Of the entries below, restate word for word only the section that runs from the line with "unfold initial_state in Hkeys, Hdrain." to the line with "destruct (Hdrain i", counting both ends.

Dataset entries
⟨

(** X15. The planning phase of [run_simulation], for any number of at
    least one sensor and one drone: on every oracle the run reaches the
    end of the simulation loop without an exception, with the clock at
    [SIMULATION_TIME]; the genetic assignment is a partition of the
    sensors of the topology over the drones; the schedule has one entry
    per (drone, sensor) pair, so that every sensor [soil_sensor_i] is
    scheduled exactly once; and the task log holds the rows of the
    schedule, in order, which the loop leaves alone. *)
Theorem simulation_plan (n d : Z) (g : Random.rng) :
  (1 <= n)%Z -> (1 <= d)%Z ->
  exists out g',
    simulation n d g = Ok (out, g') /\
    final_time out = SIMULATION_TIME /\
    partitions d (Topology.sensor_positions (topo_builder out))
               (assignments out) /\
    Forall2 (entry_for (Topology.drone_positions (topo_builder out)))
            (schedule out) (pairs (assignments out)) /\
    Permutation (map sensor_id (schedule out))
                (map sensor_name (range n)) /\
    NoDup (map sensor_id (schedule out)) /\
    task_assignments (final_logger out) = map task_row (schedule out).
Proof.
  intros Hn Hd.
  destruct (simulation_spec n d g Hn Hd)
    as (topo & a & sch & st & g' & Hrun & Hsp & Hlen & Hpart & Hsch & Hadv
        & Hsound).
  eexists _, g'. split; [exact Hrun|].
  cbn [final_time topo_builder assignments schedule final_logger].
  split; [reflexivity|]. split; [exact Hpart|].
  pose proof (schedule_of_pairs _ _ _ Hsch) as Hpairs.
  split; [exact Hpairs|].
  destruct (entries_sensor_ids _ _ _ Hpairs) as [Hids _].
  rewrite pairs_sensors in Hids.
  assert (Hperm : Permutation (map sensor_id sch)
                              (map sensor_name (range n))).
  { rewrite Hids.
    replace (map sensor_name (range n))
      with (map node_id (Topology.sensor_positions topo))
      by (rewrite Hsp, map_map; reflexivity).
    apply Permutation_map. apply Hpart. }
  split; [exact Hperm|]. split.
  - apply Permutation_NoDup with (l := map sensor_name (range n));
      [now symmetry|].
    apply Injective_map_NoDup; [|apply NoDup_range].
    intros i j. apply sensor_name_inj.
  - destruct Hadv as [(_ & _ & Htasks & _) _]. rewrite Htasks.
    unfold initial_state. cbn [logger].
    destruct (log_tasks_spec sch new_logger) as [-> _]. reflexivity.
Qed.

Lemma simulation_plan_witness :
  exists out g',
    run_simulation zero_draws = Ok (out, g') /\
    final_time out = SIMULATION_TIME /\
    NoDup (map sensor_id (schedule out)).
Proof.
  destruct (simulation_plan NUM_SENSORS NUM_DRONES zero_draws)
    as (out & g' & Hrun & Ht & _ & _ & _ & Hnd & _);
    [unfold NUM_SENSORS; lia | unfold NUM_DRONES; lia|].
  exists out, g'. split; [exact Hrun|]. split; [exact Ht | exact Hnd].
Defined.

(** X16. The volume of the logs when the simulation loop is over, for at
    least one sensor and one drone and on every oracle: the loop runs
    [SIMULATION_TIME / TIME_STEP = 100] turns, and each turn logs two
    messages, one latency row and one energy row per sensor, one more
    message for the cloud, one metrics row per node (three fixed nodes,
    the drones, the sensors) and four network rows. *)
Theorem simulation_log_volume (n d : Z) (g : Random.rng) :
  (1 <= n)%Z -> (1 <= d)%Z ->
  exists out g',
    simulation n d g = Ok (out, g') /\
    length (task_assignments (final_logger out)) = Z.to_nat n /\
    length (messages (final_logger out))
    = (100 * (2 * Z.to_nat n + 1))%nat /\
    length (node_metrics (final_logger out))
    = (100 * (3 + Z.to_nat d + Z.to_nat n))%nat /\
    length (energy_consumption (final_logger out)) = (100 * Z.to_nat n)%nat /\
    length (network_performance (final_logger out)) = 400%nat /\
    length (latency_analysis (final_logger out)) = (100 * Z.to_nat n)%nat.
Proof.
  intros Hn Hd.
  destruct (simulation_spec n d g Hn Hd)
    as (topo & a & sch & st & g' & Hrun & Hsp & Hlen & Hpart & Hsch & Hadv
        & Hsound).
  eexists _, g'. split; [exact Hrun|]. cbn [final_logger].
  assert (Hload : total_load a d = Z.to_nat n).
  { rewrite (total_load_partition n d _ a Hpart), Hsp.
    now rewrite length_map, range_length. }
  assert (Hsl : length sch = Z.to_nat n).
  { apply schedule_of_pairs in Hsch. apply Forall2_length in Hsch.
    rewrite Hsch, <- (length_map snd), pairs_sensors.
    destruct Hpart as [_ Hperm]. rewrite (Permutation_length Hperm), Hsp.
    now rewrite length_map, range_length. }
  destruct Hadv as [(Hm & Hnm & Hta & He & Hnp & Hla) _].
  unfold initial_state in *. cbn [logger] in *.
  destruct (log_tasks_spec sch new_logger)
    as (T1 & T2 & T3 & T4 & T5 & T6).
  rewrite T2 in Hm. rewrite T3 in Hnm. rewrite T1 in Hta.
  rewrite T4 in He. rewrite T5 in Hnp. rewrite T6 in Hla.
  rewrite Hload in *. unfold turns in *. simpl length in *.
  rewrite Hm, Hnm, Hta, He, Hnp, Hla.
  rewrite length_app, length_map, Hsl. simpl length. repeat split; lia.
Qed.

Lemma simulation_log_volume_witness :
  exists out g',
    run_simulation zero_draws = Ok (out, g') /\
    length (messages (final_logger out)) = 2500%nat /\
    length (node_metrics (final_logger out)) = 1800%nat /\
    length (energy_consumption (final_logger out)) = 1200%nat.
Proof.
  destruct (simulation_log_volume NUM_SENSORS NUM_DRONES zero_draws)
    as (out & g' & Hrun & _ & Hm & Hnm & He & _);
    [unfold NUM_SENSORS; lia | unfold NUM_DRONES; lia|].
  exists out, g'. split; [exact Hrun|].
  split; [exact Hm|]. split; [exact Hnm | exact He].
Defined.

(** X17. The batteries when the simulation loop is over, for at least
    one sensor and one drone and on every oracle: [drone_energy] still
    has the keys [0 .. num_drones - 1]; a drone with [m] sensors has
    paid between 5 and 15 units per sensor in each of the 100 turns, so
    its energy lies between [1000 - 1500 * m] and [1000 - 500 * m]; the
    loop never checks a battery, and the drone with the most sensors
    ends at [1000 - 500 * num_sensors / num_drones] or below (at -1000
    or below for the 12 sensors and 3 drones of [run_simulation]). *)
Theorem simulation_energy (n d : Z) (g : Random.rng) :
  (1 <= n)%Z -> (1 <= d)%Z ->
  exists out g',
    simulation n d g = Ok (out, g') /\
    keys (final_energy out) = range d /\
    (forall i, (0 <= i < d)%Z ->
               exists e,
                 get (final_energy out) i = Some e /\
                 (1000 - 1500 * INR (load (assignments out) i) <= e
                  <= 1000 - 500 * INR (load (assignments out) i))%R) /\
    exists i e,
      (0 <= i < d)%Z /\ get (final_energy out) i = Some e /\
      (500 * IZR n <= IZR d * (1000 - e))%R.
Proof.
  intros Hn Hd.
  destruct (simulation_spec n d g Hn Hd)
    as (topo & a & sch & st & g' & Hrun & Hsp & Hlen & Hpart & Hsch & Hadv
        & Hsound).
  eexists _, g'. split; [exact Hrun|]. cbn [final_energy assignments].
  destruct Hadv as [_ [Hkeys Hdrain]].
  unfold initial_state in Hkeys, Hdrain. cbn [drone_energy] in Hkeys, Hdrain.
  rewrite keys_const in Hkeys.
  assert (Hbounds : forall i, (0 <= i < d)%Z ->
             exists e,
               get (drone_energy st) i = Some e /\
               (1000 - 1500 * INR (load a i) <= e
                <= 1000 - 500 * INR (load a i))%R).
  { intros i Hi. apply in_range in Hi.
    destruct (Hdrain i 1000%R (get_const _ _ _ Hi)) as (e & He & Hb).
    exists e. split; [exact He|].
    unfold step_drain in Hb. rewrite sum_indicator in Hb by apply NoDup_range.
    destruct (in_dec Z.eq_dec i (range d)) as [_|Hout]; [|contradiction].
    rewrite mult_INR in Hb. unfold turns in Hb.
    replace (INR 100) with 100%R in Hb
      by (rewrite INR_IZR_INZ; reflexivity).
    lra. }
  split; [exact Hkeys|]. split; [exact Hbounds|].
  destruct (heaviest (load a) (range d)) as (i & Hi & Hmax).
  { intros Heq. apply (f_equal (@length Z)) in Heq.
    rewrite range_length in Heq. simpl in Heq. lia. }
  fold (total_load a d) in Hmax.
  rewrite (total_load_partition n d _ a Hpart), Hsp in Hmax.
  rewrite length_map, !range_length in Hmax.
  apply in_range in Hi. destruct (Hbounds i Hi) as (e & He & Hb).
  exists i, e. split; [exact Hi|]. split; [exact He|].
  assert (Hreal : (IZR n <= IZR d * INR (load a i))%R).
  { apply le_INR in Hmax. rewrite mult_INR, !INR_IZR_INZ in Hmax.
    rewrite !Z2Nat.id in Hmax by lia. rewrite INR_IZR_INZ. exact Hmax. }
  assert (Hdpos : (1 <= IZR d)%R) by (apply IZR_le; lia).
  nra.
Qed.

Lemma simulation_energy_witness :
  exists out g' i e,
    run_simulation zero_draws = Ok (out, g') /\
    get (final_energy out) i = Some e /\ (e <= -1000)%R.
Proof.
  destruct (simulation_energy NUM_SENSORS NUM_DRONES zero_draws)
    as (out & g' & Hrun & _ & _ & i & e & _ & He & Hlow);
    [unfold NUM_SENSORS; lia | unfold NUM_DRONES; lia|].
  exists out, g', i, e. split; [exact Hrun|]. split; [exact He|].
  unfold NUM_SENSORS, NUM_DRONES in Hlow. lra.
Defined.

⟩

Exercise answer -
  unfold initial_state in Hkeys, Hdrain. cbn [drone_energy] in Hkeys, Hdrain.
  rewrite keys_const in Hkeys.
  assert (Hbounds : forall i, (0 <= i < d)%Z ->
             exists e,
               get (drone_energy st) i = Some e /\
               (1000 - 1500 * INR (load a i) <= e
                <= 1000 - 500 * INR (load a i))%R).
  { intros i Hi. apply in_range in Hi.
    destruct (Hdrain i 1000%R (get_const _ _ _ Hi)) as (e & He & Hb).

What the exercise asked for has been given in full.